- [HOW TO COMPLETE THIS TASK]:
Copy nothing from the entries below except the lines from the one containing "match goal with" through the one containing "destruct (report_extends env", and copy those exactly.

--------------------

(** C5. In every run in which the archive passes its check and the output
    table exists with a digest other than the pinned final one, the old
    table is renamed to [thermoml_archive.old.csv] with its bytes unchanged
    before anything is extracted or written, and the run goes on with the
    rebuild instead of stopping: when the archive unpacks, the extraction is
    the next thing that happens. *)
Theorem stale_output_is_renamed env archive_pin csv_pin files archive table :
  local_archive env files = Some archive ->
  sha archive = archive_pin ->
  files !! final_csv_path env = Some table ->
  sha table <> csv_pin ->
  let old := here env // "thermoml_archive.old.csv" in
  exists w1,
    front env archive_pin csv_pin (start files) = (Value tt, w1)
    /\ pipeline env archive_pin csv_pin (start files) = rebuild env csv_pin w1
    /\ last (log w1) = Some (EvRename (final_csv_path env) old)
    /\ Forall (fun e => is_extract e = false /\ converted e = false
                        /\ is_yaml_dump e = false) (removelast (log w1))
    /\ fs w1 !! old = Some table
    /\ fs w1 !! final_csv_path env = None
    /\ forall members,
         tar_members env archive = Some members ->
         exists out w2 later,
           pipeline env archive_pin csv_pin (start files) = (out, w2)
           /\ log w2 = log w1 ++ EvExtract (download_path env) (here env) :: later
           /\ ((forall member, In member members -> here env // member.1 <> old) ->
               fs w2 !! old = Some table).
Proof.
  intros Ha Hpin Hcsv Htable old.
  pose proof (front_stale env archive_pin csv_pin (start files) archive table
                Ha Hpin Hcsv Htable) as Hfront.
  rewrite (old_csv_path env) in Hfront. fold old in Hfront.
  eexists. split; [exact Hfront|].
  split; [now rewrite pipeline_front, Hfront|].
  cbn [fs log start app].
  split; [rewrite last_app; reflexivity|].
  split.
  { change [EvDigest (download_path env) archive_pin;
            EvExists (final_csv_path env) true;
            EvDigest (final_csv_path env) (sha table);
            EvWarn old_csv_warning; EvRename (final_csv_path env) old]
      with ([EvDigest (download_path env) archive_pin;
             EvExists (final_csv_path env) true;
             EvDigest (final_csv_path env) (sha table);
             EvWarn old_csv_warning] ++ [EvRename (final_csv_path env) old]).
    rewrite app_assoc, removelast_last. apply Forall_app. split.
    - eapply Forall_impl; [apply fetch_log_quiet|]. cbn. tauto.
    - repeat (apply List.Forall_cons; [easy|]). apply List.Forall_nil. }
  split; [apply lookup_insert_eq|].
  assert (Hold : old <> final_csv_path env).
  { unfold old. rewrite <- (old_csv_path env). apply old_csv_not_csv. }
  split; [rewrite lookup_insert_ne by exact Hold; apply lookup_delete_eq|].
  intros members Hmembers.
  rewrite pipeline_front, Hfront.
  match goal with |- context [rebuild env csv_pin ?w] => set (w1 := w) end.
  assert (Hdl : fs w1 !! download_path env = Some archive).
  { subst w1. cbn [fs].
    rewrite lookup_insert_ne
      by (unfold old; rewrite <- (old_csv_path env); apply old_csv_not_download).
    rewrite lookup_delete_ne by (apply not_eq_sym, download_not_csv).
    apply lookup_insert_eq. }
  destruct (rebuild_runs_loops env csv_pin w1 archive members Hdl Hmembers)
    as (evs & w2 & counts & _ & _ & Hs & Hreb).
  cbn zeta in Hs.
  destruct (report_and_describe env csv_pin counts w2) as [out w3] eqn:Hrep.
  destruct (report_extends env csv_pin _ _ _ _ Hrep) as [evs' Hlog'].
  exists out, w3, (evs ++ evs'). split; [exact Hreb|]. split.
  - rewrite Hlog', (scraped_log _ _ _ _ _ _ Hs). subst w1.
    cbn [log start app]. rewrite <- !app_assoc. reflexivity.
  - intros Hfree.
    rewrite (report_frame env csv_pin _ _ _ _ old Hrep)
      by (unfold old; rewrite <- (old_csv_path env);
          apply not_eq_sym, meta_not_old_csv).
    rewrite (scraped_frame _ _ _ _ _ _ Hs) by exact Hold. cbn [fs].
    rewrite unpack_frame by exact Hfree. subst w1. cbn [fs].
    apply lookup_insert_eq.
Qed.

--------------------

- [RESPONSE]:
  match goal with |- context [rebuild env csv_pin ?w] => set (w1 := w) end.
  assert (Hdl : fs w1 !! download_path env = Some archive).
  { subst w1. cbn [fs].
    rewrite lookup_insert_ne
      by (unfold old; rewrite <- (old_csv_path env); apply old_csv_not_download).
    rewrite lookup_delete_ne by (apply not_eq_sym, download_not_csv).
    apply lookup_insert_eq. }
  destruct (rebuild_runs_loops env csv_pin w1 archive members Hdl Hmembers)
    as (evs & w2 & counts & _ & _ & Hs & Hreb).
  cbn zeta in Hs.
  destruct (report_and_describe env csv_pin counts w2) as [out w3] eqn:Hrep.
  destruct (report_extends env csv_pin _ _ _ _ Hrep) as [evs' Hlog'].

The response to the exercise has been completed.